The events of 1861 brought to a head the longstanding western sentiment for separate statehood.
It seems clear enough that you sympathise with the western Virginian sentiment for separate statehood. How exactly is this to be distinguished from the longstanding Southern sentiment for separate nationhood?
No, it is not clear that I sympathize with western Virginia for separate state hood. What I find amusing is what is good for the Deep South is not good for the counties of western Virginia.
If the Deep South could go along with the fiction that secession was legal and somehow found in the US Constitution, why can't anyone go along with the fiction that the Pierpoint administration represented the legal government of Virginia? One fiction cancels out another fiction. If you make up the rules you shouldn't cry foul when someone else applies them to you, at least in some form.
And why is it when a section of a state in rebellion wishes to remain loyal and part of the nation wishes to leave that state, it suddenly becomes an illegal and 'bad' thing?
And again, if the Constitution does not apply to your particular state upon secession, how in God's name can you cry foul concerning that document when you no longer follow it or that it no longer applies to you? Fish or cut bait.
It just seems as though those who use this as an example for a 'wrong' fail to 'pull the beam from thine own eye.'
Bill, are you not in sympathy with a people who have declared themselves at odds with what it considers an oppressive regime? Would you begrudge western Virginia the same right you grant to the other Southern States? Is secession only valid if you agree with the majority in secession? What about Kentucky, Delaware and Missouri? Did not the Confederacy try to impose it's way upon these states who declared themselves a part of the Union?
YMOS,
Unionblue
(Message edited by Unionblue on November 15, 2004)
__________________ "The American people and the Government at Washington may refuse to recognize it for a time but the inexorable logic of events will force it upon them in the end; that the war now being waged in this land is a war for and against slavery." Frederick Douglass
"Loyalty to our ancestors does not include loyalty to their mistakes." George Santayana
Neil,
There is noting in the Constitution forbidding secession whereas there is indeed something very specific in the Constitution forbidding the formation of a new state illegally. Major difference. And what do the views and beliefs of the Southern states have to do with Lincoln and his administration Clearly violating the constitution?

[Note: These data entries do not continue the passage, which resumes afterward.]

(** The signature of a claim names the address only: whoever has it can claim the address
    for himself as soon as it is free, and receives the balance it stands for. *)
Theorem claim_signature_replayable who e signature s s' :
  claim_eth_account (Signed who) e signature s = Ok tt s' →
  ∀ thief t t1 t2,
    evm_addresses t !! thief = None → mp_accounts t !! e = None →
    merge_default_account e thief t = Ok tt t1 → pay_storage_deposit thief t1 = Ok tt t2 →
    claim_eth_account (Signed thief) e signature t =
      Ok tt (mp_deposit_event (ClaimAccount thief e) (link thief e t2)).
Proof.
  intros Hok thief t t1 t2 Hthief He Hm Hp. rewrite claim_eth_account_cases in Hok |- *.
  unfold claim_checks in *. rewrite Hthief, He. cbn in *.
  destruct (is_some (evm_addresses s !! who)); [done|].
  destruct (is_some (mp_accounts s !! e)); [done|].
  destruct (eth_recover signature (be_bytes 20 e) []) as [r|]; [|done].
  destruct (e =? r); [|done]. by rewrite (bind_Ok _ _ _ _ _ Hm), Hp.
Qed.

(** A default claim does not look whether its address is mapped: the address then leads
    to the claimer, while its former owner is still said to have it. *)
Theorem default_claim_takes_over who other s s' :
  mp_accounts s !! account_to_default_evm_address who = Some other → other ≠ who →
  evm_addresses s !! other = Some (account_to_default_evm_address who) →
  underlying_evm_address who = None →
  claim_default_account (Signed who) s = Ok tt s' →
  mapping_into_account_id (account_to_default_evm_address who) s' = who ∧
  get_evm_address other s' = Some (account_to_default_evm_address who) ∧
  get_evm_address who s' = Some (account_to_default_evm_address who).
Proof.
  intros Hacc Hne Hother Hu Hok. rewrite claim_default_account_cases in Hok.
  destruct (evm_addresses s !! who) eqn:Hw; [done|].
  destruct (pay_storage_deposit who s) as [[] s1| |] eqn:Hp; try done.
  apply pay_frame in Hp as (Ha & Hv & _).
  unfold get_or_create_evm_address, get_evm_address in Hok. rewrite Hv, Hw, Hu in Hok.
  injection Hok as <-. unfold mapping_into_account_id, get_evm_address. cbn.
  rewrite !lookup_insert_eq, lookup_insert_ne by done. by rewrite Hv, Hother.
Qed.
End Facts.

And what does it say about pretending otherwise?
Your statement of “It just seems as though those who use this as an example for a 'wrong' fail to 'pull the beam from thine own eye.'” is and excellent statement. But isn’t that what the federalists did then and supporters of it are still doing in regards to W Virginia?
Makes me wonder just how much of a deity Lincoln and his cronies have become. Just how much more of a blatant disregard for the Constitution did they have to commit before it would even be entertained as anything even remotely wrong. Personally I think it has become increasing evident no such thing could occur. I think the beam is firmly in the eye.

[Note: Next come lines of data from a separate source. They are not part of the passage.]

(* ===== verification/Precompile3Vm.v ===== *)
(** * The precompiles of the 3VM

    [pallets/3vm/src/precompile.rs] with [PrecompileArgs] and [PrecompileInvocation] of
    [primitives/src/threevm.rs] and [PortalExecution] of [primitives/src/portal.rs].

    - [invoke] runs a decoded call; [invoke_raw] decodes the bytes of a contract and
      appends the result to its output buffer.
    - The arms of the [match] on the pointer are a list of patterns with their bodies,
      tried in order ([invoke_raw_arms]).  A pattern is a constant or a name that binds:
      of the constants the source matches on, only [GET_STATE], [SUBMIT], [POST_SIGNAL]
      and [PORTAL] are imported, so that [VACUUM_ORDER] and the five patterns after it are
      names that bind any pointer.
    - The encodings of errors and of the view of a transaction, and the decoders of
      vectors, are derived by the codec library ([ThreeVmCodec]). *)

From S2P Require Import Prelude Types AccountManager World Orders AbiFill AbiRecode Portal.
From S2P Require Import ContractsRegistry ThreeVm.

(** Pointers. *)
Definition GET_STATE : Z := 55.
Definition SUBMIT : Z := 56.
Definition POST_SIGNAL : Z := 57.
Definition PORTAL : Z := 70.
Definition VACUUM_ORDER : Z := 90.
Definition VACUUM_3D_ORDER : Z := 91.
Definition VACUUM_CONFIRM : Z := 92.
Definition VACUUM_SUBMIT_CORRECTNESS_PROOF : Z := 93.
Definition VACUUM_SUBMIT_FAULT_PROOF : Z := 94.
Definition VACUUM_TELEPORT_ORDER : Z := 95.

Inductive PrecompileArgs :=
| PGetState (origin : RawOrigin) (xtx_id : option Hash)
| PSubmitSideEffects (origin : RawOrigin) (execution_id : Hash) (side_effects : list (list Z))
    (speed_mode : SpeedMode)
| PVacuumOrder (origin : RawOrigin) (o : VacuumEVMOrder)
| PVacuum3DOrder (origin : RawOrigin) (o : VacuumEVM3DOrder)
| PVacuumConfirm (origin : RawOrigin) (o : VacuumEVMOrder)
| PVacuumSubmitCorrectnessProof (origin : RawOrigin) (p : VacuumEVMProof)
| PVacuumSubmitFaultProof (origin : RawOrigin) (p : VacuumEVMProof)
| PVacuumTeleportOrder (origin : RawOrigin) (o : VacuumEVMTeleportOrder)
| PSignal (origin : RawOrigin) (sg : ExecutionSignal)
| PPortal (a : Portal.PrecompileArgs).

Inductive PortalExecution :=
| XHeader (h : HeaderResult)
| XHeight (h : HeightResult)
| XInclusion (r : InclusionReceipt)
| XBlockNumber (n : BlockNumber)
| XData (b : list Z)
| XSwitched (b : bool)
| XNoop.

Inductive PrecompileInvocation :=
| IGetState (v : LocalStateExecutionView)
| ISubmit (v : LocalStateExecutionView)
| ISignal
| IPortal (x : PortalExecution)
| IVacuumOrder (b : bool)
| IVacuumConfirm (b : bool)
| IVacuum3DOrder (b : bool)
| IVacuumSubmitFaultProof (b : bool)
| IVacuumSubmitCorrectnessProof (b : bool)
| IVacuumTeleportOrder (b : bool).

Definition get_submit (i : PrecompileInvocation) : option LocalStateExecutionView :=
  match i with ISubmit v => Some v | _ => None end.

(** [Into<Bytes>] of [PortalExecution]; a block number has 32 bits. *)
Definition portal_execution_bytes (x : PortalExecution) : list Z :=
  match x with
  | XHeader (HeaderBytes h) => 0 :: encode_vec h
  | XHeader HeaderNotActive => [1]
  | XHeight (Height n) => 0 :: le_bytes 4 n
  | XHeight NotActive => [1]
  | XInclusion r =>
      le_bytes 4 (receipt_height r) ++ encode_vec (including_header r) ++
      encode_vec (receipt_message r)
  | XBlockNumber n => le_bytes 4 n
  | XData b => encode_vec b
  | XSwitched b => [if b then 1 else 0]
  | XNoop => []
  end.

(** ** Codecs *)

Class ThreeVmCodec := {
  encode_dispatch_error : DispatchError → list Z;
  encode_view : LocalStateExecutionView → list Z;
  (** [(SideEffects, SpeedMode)]: the execution, the encoded side effects and the speed. *)
  decode_submit : list Z → option (Hash * list (list Z) * SpeedMode);
  decode_evm_proof : list Z → option VacuumEVMProof;
  decode_teleport_order : list Z → option VacuumEVMTeleportOrder;
}.

(** The position of a constructor. *)
Definition error_index (e : ThreeVmError) : Z :=
  match e with
  | ExceededSignalBounceThreshold => 0 | CannotTriggerWithoutSideEffects => 1
  | ContractNotFound => 2 | InvalidOrigin => 3 | CannotInstantiateContract => 4
  | ContractCannotRemunerate => 5 | ContractCannotHaveStorage => 6
  | ContractCannotGenerateSideEffects => 7 | InvalidPrecompilePointer => 8
  | InvalidPrecompileArgs => 9 | InvalidArithmeticOverflow => 10 | DownstreamCircuit => 11
  end.

(** [Err::<(), _>(Error::<T>::e).encode()]. *)
Definition encode_error (e : ThreeVmError) : list Z := [1; error_index e].

Definition codec_of_byte (b : Z) : Codec := if b =? 1 then Rlp else Scale.

Definition decode_get_state : Reader (option Hash) :=
  tag ← read_bytes 1;
  match tag with
  | [0] => mret None
  | [1] => h ← read_word 32; mret (Some h)
  | _ => throw tt
  end.

Definition decode_evm_order : Reader VacuumEVMOrder :=
  destination ← read_bytes 4;
  asset ← read_uint 4;
  amount ← read_uint 32;
  reward_asset ← read_word 20;
  max_reward ← read_uint 32;
  insurance ← read_uint 32;
  target_account ← read_word 32;
  mret {| evo_destination := destination; evo_asset := asset; evo_amount := amount;
          evo_reward_asset := reward_asset; evo_max_reward := max_reward;
          evo_insurance := insurance; evo_target_account := target_account |}.

Definition decode_evm_3d_order : Reader VacuumEVM3DOrder :=
  order ← decode_evm_order;
  nonce ← read_uint 4;
  mret {| evo3d_order := order; evo3d_nonce := nonce |}.

Definition decode_signal_kind : Reader SignalKind :=
  tag ← read_bytes 1;
  match tag with
  | [0] => mret SignalComplete
  | [1] =>
      reason ← read_bytes 1;
      match reason with
      | [0] => mret (SignalKill KillUnhandled)
      | [1] => mret (SignalKill KillCodec)
      | [2] => mret (SignalKill KillTimeout)
      | _ => throw tt
      end
  | _ => throw tt
  end.

Definition decode_signal : Reader ExecutionSignal :=
  step ← read_uint 4;
  kind ← decode_signal_kind;
  id ← read_word 32;
  mret {| signal_step := step; signal_kind := kind; execution_id := id |}.

(** The encoding the decoder of orders reads. *)
Definition encode_evm_order (o : VacuumEVMOrder) : list Z :=
  evo_destination o ++ le_bytes 4 (evo_asset o) ++ le_bytes 32 (evo_amount o) ++
  be_bytes 20 (evo_reward_asset o) ++ le_bytes 32 (evo_max_reward o) ++
  le_bytes 32 (evo_insurance o) ++ be_bytes 32 (evo_target_account o).

(** ** Running a call *)

Section Precompile.
Context {E : Type} `{!ThreeVmConfig E} `{RlpLib} `{!ThreeVmCodec}.
Abbreviation TV := (M (ThreeVm E) DispatchError).

Definition precompile_lookup (dest : Hash) (s : ThreeVm E) : option Z := precompile_index s !! dest.

Definition invoke_portal (a : Portal.PrecompileArgs) : TV PortalExecution :=
  in_ext
    match a with
    | Portal.GetLatestFinalizedHeader c => h ← tv_latest_finalized_header c; mret (XHeader h)
    | Portal.GetFinalizedHeight c => h ← tv_finalized_height c; mret (XHeight h)
    | Portal.GetRationalHeight c => h ← tv_rational_height c; mret (XHeight h)
    | Portal.GetFastHeight c => h ← tv_fast_height c; mret (XHeight h)
    | Portal.VerifyEventInclusion c sm source event =>
        r ← tv_verify_event_inclusion c sm (execution_source_to_option source) event;
        mret (XInclusion r)
    | Portal.VerifyStateInclusion c sm event =>
        r ← tv_verify_state_inclusion c sm event; mret (XInclusion r)
    | Portal.VerifyTxInclusion c sm event =>
        r ← tv_verify_tx_inclusion c sm event; mret (XInclusion r)
    end.

Definition invoke (precompile : PrecompileArgs) : TV PrecompileInvocation :=
  match precompile with
  | PGetState origin xtx_id =>
      state ← in_ext (tv_load_local_state origin xtx_id); mret (IGetState state)
  | PSubmitSideEffects origin execution_id side_effects speed_mode =>
      account ← map_err (λ _, tv_err InvalidOrigin) (ensure_signed origin);
      let maybe_id := if execution_id =? 0 then None else Some execution_id in
      match side_effects with
      | [] => throw (tv_err CannotTriggerWithoutSideEffects)
      | _ =>
          v ← in_ext (tv_on_local_trigger origin
                        (mkLocalTrigger account side_effects speed_mode maybe_id));
          mret (ISubmit v)
      end
  | PVacuumOrder origin order =>
      success ← in_ext (tv_evm_order origin order); mret (IVacuumOrder success)
  | PVacuumConfirm _ _ => mret (IVacuumConfirm true)
  | PVacuum3DOrder _ _ => mret (IVacuumOrder true)
  | PVacuumSubmitCorrectnessProof _ _ => mret (IVacuumSubmitCorrectnessProof true)
  | PVacuumSubmitFaultProof _ _ => mret (IVacuumSubmitFaultProof true)
  | PVacuumTeleportOrder _ _ => mret (IVacuumTeleportOrder true)
  | PSignal origin sg =>
      map_err tv_err (signal sg) ;;
      in_ext (tv_on_signal origin sg) ;;
      mret ISignal
  | PPortal a => x ← invoke_portal a; mret (IPortal x)
  end.

(** ** Raw calls *)

(** The account at the front of the arguments, and what follows. *)
Definition extract_origin (codec : Codec) (args : list Z) (s : ThreeVm E)
    : option (RawOrigin * list Z) :=
  match codec with
  | Scale =>
      match read_word 32 args with
      | Ok account rest => Some (Signed account, rest)
      | _ => None
      end
  | Rlp =>
      if (20 <=? length args)%nat then
        Some (Signed (tv_into_account_id (from_be_bytes (take 20 args)) (tv_ext s)), drop 20 args)
      else None
  end.

(** A body gets the codec, the origin, the arguments and the output buffer. *)
Definition Body : Type := Codec → RawOrigin → list Z → list Z → TV (list Z).

(** Decoding of an order from RLP may trap; its error is dropped. *)
Definition rlp_option {A} (m : TV A) : TV (option A) :=
  r ← attempt m; mret (match r with ROk a => Some a | RErr _ => None end).

Definition body_get_state : Body := λ codec origin args output,
  let decoded := match codec with Scale => decode_with decode_get_state args | Rlp => None end in
  match decoded with
  | Some xtx_id =>
      r ← attempt (invoke (PGetState origin xtx_id));
      mret (match r with
            | ROk (IGetState state) => output ++ 0 :: encode_view state
            | RErr e => output ++ encode_error DownstreamCircuit ++ 1 :: encode_dispatch_error e
            | _ => output
            end)
  | None => mret (output ++ encode_error InvalidPrecompileArgs)
  end.

(** [Option::encode], then a zero in front of the whole buffer. *)
Definition body_submit : Body := λ codec origin args output,
  let decoded := match codec with Scale => decode_submit args | Rlp => None end in
  match decoded with
  | Some (execution_id, side_effects, speed_mode) =>
      r ← attempt (invoke (PSubmitSideEffects origin execution_id side_effects speed_mode));
      mret (match r with
            | ROk i =>
                0 :: output ++ match get_submit i with
                               | Some v => 1 :: encode_view v
                               | None => [0]
                               end
            | RErr e => output ++ 1 :: encode_dispatch_error e
            end)
  | None => mret (output ++ encode_error InvalidPrecompileArgs)
  end.

(** What the bodies of the vacuum write: [picked] selects the expected invocation. *)
Definition vacuum_output (picked : PrecompileInvocation → option bool) (output : list Z)
    (r : result DispatchError PrecompileInvocation) : list Z :=
  match r with
  | ROk i =>
      match picked i with
      | Some true => output ++ [0; 0]
      | Some false => output ++ [1; 0]
      | None => output
      end
  | RErr e => output ++ 1 :: encode_dispatch_error e
  end.

Definition vacuum_body {A} (scale : list Z → option A) (rlp : list Z → TV A)
    (call : RawOrigin → A → PrecompileArgs) (picked : PrecompileInvocation → option bool) : Body :=
  λ codec origin args output,
    decoded ← match codec with Scale => mret (scale args) | Rlp => rlp_option (rlp args) end;
    match decoded with
    | Some a =>
        r ← attempt (invoke (call origin a));
        mret (vacuum_output picked output r)
    | None => mret (output ++ encode_error InvalidPrecompileArgs)
    end.

Definition body_vacuum_order : Body :=
  vacuum_body (decode_with decode_evm_order) from_rlp_encoded_packed PVacuumOrder
    (λ i, match i with IVacuumOrder b => Some b | _ => None end).
Definition body_vacuum_3d_order : Body :=
  vacuum_body (decode_with decode_evm_3d_order) from_rlp_encoded_packed_3d PVacuum3DOrder
    (λ i, match i with IVacuumOrder b => Some b | _ => None end).
Definition body_vacuum_confirm : Body :=
  vacuum_body (decode_with decode_evm_order) from_rlp_encoded_packed PVacuumConfirm
    (λ i, match i with IVacuumConfirm b => Some b | _ => None end).
Definition body_correctness_proof : Body :=
  vacuum_body decode_evm_proof proof_from_rlp PVacuumSubmitCorrectnessProof
    (λ i, match i with IVacuumSubmitCorrectnessProof b => Some b | _ => None end).
Definition body_fault_proof : Body :=
  vacuum_body decode_evm_proof proof_from_rlp PVacuumSubmitFaultProof
    (λ i, match i with IVacuumSubmitFaultProof b => Some b | _ => None end).
Definition body_teleport : Body :=
  vacuum_body decode_teleport_order teleport_from_rlp PVacuumTeleportOrder
    (λ i, match i with IVacuumTeleportOrder b => Some b | _ => None end).

Definition body_signal : Body := λ codec origin args output,
  let decoded := match codec with Scale => decode_with decode_signal args | Rlp => None end in
  match decoded with
  | Some sg =>
      r ← attempt (invoke (PSignal origin sg));
      mret (match r with
            | ROk _ => output ++ [0]
            | RErr e => output ++ 1 :: encode_dispatch_error e
            end)
  | None => mret (output ++ encode_error InvalidPrecompileArgs)
  end.

Definition body_portal : Body := λ codec _ args output,
  r ← attempt
        (a ← zoom (λ _, tt) (λ _ s, s) (Portal.recode_to_scale_and_decode codec args);
         i ← invoke (PPortal a);
         mret (match i with IPortal x => portal_execution_bytes x | _ => [] end));
  mret (match r with ROk bytes => output ++ 0 :: bytes | RErr _ => output ++ [1] end).

Definition body_bad_pointer : Body := λ _ _ _ output,
  mret (output ++ encode_error InvalidPrecompilePointer).

(** *** The match on the pointer *)

Inductive Pattern := PConst (c : Z) | PBind.

Definition pattern_matches (p : Pattern) (pointer : Z) : bool :=
  match p with PConst c => pointer =? c | PBind => true end.

Fixpoint match_arms {A} (arms : list (Pattern * A)) (pointer : Z) : option A :=
  match arms with
  | [] => None
  | (p, body) :: arms => if pattern_matches p pointer then Some body else match_arms arms pointer
  end.

Definition invoke_raw_arms : list (Pattern * Body) :=
  [(PConst GET_STATE, body_get_state);
   (PConst SUBMIT, body_submit);
   (PBind, body_vacuum_order);
   (PBind, body_vacuum_3d_order);
   (PBind, body_vacuum_confirm);
   (PBind, body_correctness_proof);
   (PBind, body_fault_proof);
   (PBind, body_teleport);
   (PConst POST_SIGNAL, body_signal);
   (PConst PORTAL, body_portal);
   (PBind, body_bad_pointer)].

Definition invoke_raw (pointer : Z) (args output : list Z) : TV (list Z) :=
  match args with
  | [] | [_] => mret (output ++ encode_error InvalidPrecompileArgs)
  | selector :: rest =>
      let codec := codec_of_byte selector in
      o ← gets (extract_origin codec rest);
      match o with
      | Some (origin, args) =>
          body ← expect (match_arms invoke_raw_arms pointer);
          body codec origin args output
      | None => mret (output ++ encode_error InvalidOrigin)
      end
  end.
End Precompile.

To me the formation of W Virginia was perfectly legal. As Virginia was no longer part of the US at the time. They had in fact seceded and joined into another separate country. But if I believed that Union was not dissolved then I would have to admit that Lincoln committed the gravest presidential sin. The usurpation of the Constitution. If for no other reason than that, a president can never be forgiven. Since Virginia had never been recognized as a Sovereign and separate state I can only find evidence that Lincoln etc were guilty.